With the SECURE Act changes at the end of 2019, CRTs are being utilized to mirror the now-eliminated ‘lifetime stretch’ of inherited IRAs. CRTs provide a way for clients to pass a lifetime income stream to their children, without losing over 1/3 of the IRA to income taxes.
Example 1 – Gift During your Lifetime:
You have 5,000 shares of XYZ stock. You purchased or were granted that stock for $1/share. The stock is now worth $100/share. If you sell the stock, you will incur massive capital gains taxes. If you keep the stock and die with it, there is a chance it will receive a step up in tax basis (although changing legislation could eliminate this!), and the value will be included in your estate for tax purposes.
You are not quite ready to gift the stock entirely, but you would like some to go to charity at your death. You may be the perfect candidate for a CRT! You can give the 5,000 shares to the CRT. The stock can be sold by the CRT and no capital gains tax due.
The value can be invested under the CRT and you can receive an annual income stream for your lifetime (and your spouse’s or others), or for a term up to 20 years. At your (or the beneficiary’s) death(s) or the end of the term, anything remaining in the CRT goes to the charity(ies) of your choice. You also receive an income tax deduction in the year of the gift to the CRT. A perfect outcome to match your charitable goals and need for lifetime income.

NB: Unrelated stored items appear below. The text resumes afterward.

Lemma charges_gas c k : 0 < c → (∀ a, keeps step (k a)) → charges (increase_consumed_gas c ≫= k).
Proof.
  intros Hc Hk s s' Hok E. unfold mbind, st_bind in E.
  destruct (increase_consumed_gas c s) as [[[]| | |] s1] eqn:E1; try discriminate E.
  apply increase_consumed_gas_Ok in E1 as (-> & Hle & Hu).
  destruct (Hk tt (s.1, set_gas_used (gas_used s.2 + c) s.2)) as [_ [_ Hs]]. rewrite E in Hs.
  simpl in Hs. destruct Hok as ((?&?)&?&?&?).
  destruct Hs as [_ Hs]; [|lia]. unfold frame_ok; simpl; split_and!; (done || lia).
Qed.

Lemma charges_push_env c f : 0 < c → charges (push_env c f).
Proof. intros. unfold push_env. apply charges_gas; [done|]. intros; keeps. Qed.

Lemma charges_throw e : charges (throw e).
Proof. by intros s s' _ E. Qed.
Lemma charges_result r : charges (mret (Result_ r)).
Proof. by intros s s' _ E. Qed.

Ltac charges_step :=
  match goal with
  | |- charges (throw _) => apply charges_throw
  | |- charges (mret (Result_ _)) => apply charges_result
  | |- charges (push_env _ _) => apply charges_push_env; by vm_compute
  | |- charges (increase_consumed_gas _ ≫= _) => apply charges_gas; [gas_positive|intros; keeps]
  | |- charges (lift _ ≫= _) => apply charges_bind_lift; intros ? ?
  | |- charges (_ ≫= _) => apply charges_bind; [keeps|intros ?]
  | |- charges (if ?b then _ else _) => destruct b
  | |- charges (let '(_, _) := ?p in _) => destruct p
  | |- charges (match ?x with _ => _ end) => destruct x
  | |- charges ?m => let h := head m in unfold h
  end.
Ltac charges := repeat charges_step.

Lemma charges_dispatch `{Crypto} exec op : calls op = false → charges (dispatch exec op).
Proof.
  dispatch_cases op; solve [charges].
Qed.

(** ** No panics *)

Create HintDb returns.

Ltac returns_step :=
  match goal with
  | |- returns (Ok _) => apply returns_Ok
  | |- returns (Err _) => apply returns_Err
  | |- returns (mret _) => apply returns_Ok
  | |- returns (ok_or _ _) => apply returns_ok_or
  | |- returns _ => solve [auto 2 with returns nocore]
  | |- returns (_ ≫= _) => apply returns_bind; [|intros ? ?]
  | |- returns (if ?b then _ else _) => destruct b
  | |- returns (match ?x with _ => _ end) => destruct x
  | |- returns ?m => let h := head m in unfold h
  end.
Ltac returns := repeat returns_step.

Lemma returns_shift_left n x : returns (shift_left_loop n x).
Proof. revert x. induction n; intros x; simpl; returns; auto. Qed.
Lemma returns_shift_right n x : returns (shift_right_loop n x).
Proof. revert x. induction n; intros x; simpl; returns; auto. Qed.
#[export] Hint Resolve returns_shift_left returns_shift_right : returns.

Definition total {S A} (m : ST S A) : Prop := ∀ s, returns (m s).1.

Lemma total_bind {S A B} (m : ST S A) (k : A → ST S B) :
  total m → (∀ a, total (k a)) → total (m ≫= k).
Proof.
  intros Hm Hk s. specialize (Hm s). unfold mbind, st_bind.
  destruct (m s) as [[a| | |] s']; simpl in *; [apply Hk|done|destruct Hm|destruct Hm]; done.
Qed.
Lemma total_lift {S A} (r : Result A) : returns r → total (S:=S) (lift r).
Proof. by intros Hr s. Qed.
Lemma total_gets {S A} (f : S → A) : total (gets f).
Proof. by intros s. Qed.
Lemma total_modify {S} (f : S → S) : total (modify f).
Proof. by intros s. Qed.
Lemma total_throw {S A} e : total (throw e : ST S A).
Proof. by intros s. Qed.
Lemma total_ret {S A} (a : A) : total (mret a : ST S A).
Proof. by intros s. Qed.

Ltac total_step :=
  match goal with
  | |- total (let x := _ in _) => cbv zeta
  | |- total (lift _) => apply total_lift; returns
  | |- total (gets _) => apply total_gets
  | |- total (modify _) => apply total_modify
  | |- total (throw _) => apply total_throw
  | |- total (mret _) => apply total_ret
  | |- total _ => solve [auto 1 with returns nocore]
  | |- total (_ ≫= _) => apply total_bind; [|intros ?]
  | |- total (if ?b then _ else _) => destruct b
  | |- total (let '(_, _) := ?p in _) => destruct p
  | |- total (match ?x with _ => _ end) => destruct x
  | |- total ?m => let h := head m in unfold h
  end.
Ltac total := repeat total_step.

Example 2 – Naming a CRT as your IRA beneficiary
You have a retirement account worth $1,000,000. If you name your adult child as beneficiary of this IRA, then your child will inherit the IRA outright (which is included in your estate for tax purposes). Your child will have 10 years to take a full distribution from the IRA.
Your child could take the entire $1,000,000 in year one (paying income tax at the highest tax rate and losing well over 1/3 in taxes), he could take 1/10 or another % out over the 10 years, or all in year 10. At the time of the distribution, it is reported by your child as income. Once distributed to the child, it is in his discretion to spend or invest, subject to his creditors, subject to divorce, etc.
If you prefer your child only receive an annual income stream for life, similarly to the old IRA stretch rules, and you have philanthropic goals, a CRT could be the best fit! The CRT is named as the beneficiary of the IRA. At your death, the IRA account is distributed to the CRT and does not pay income taxes.
The $1,000,000 can be invested and your child can be named as a lifetime or term beneficiary of the CRT. At the child’s death or end of term, the balance goes to charity. Your estate will also receive a partial charitable deduction for the gift to the CRT.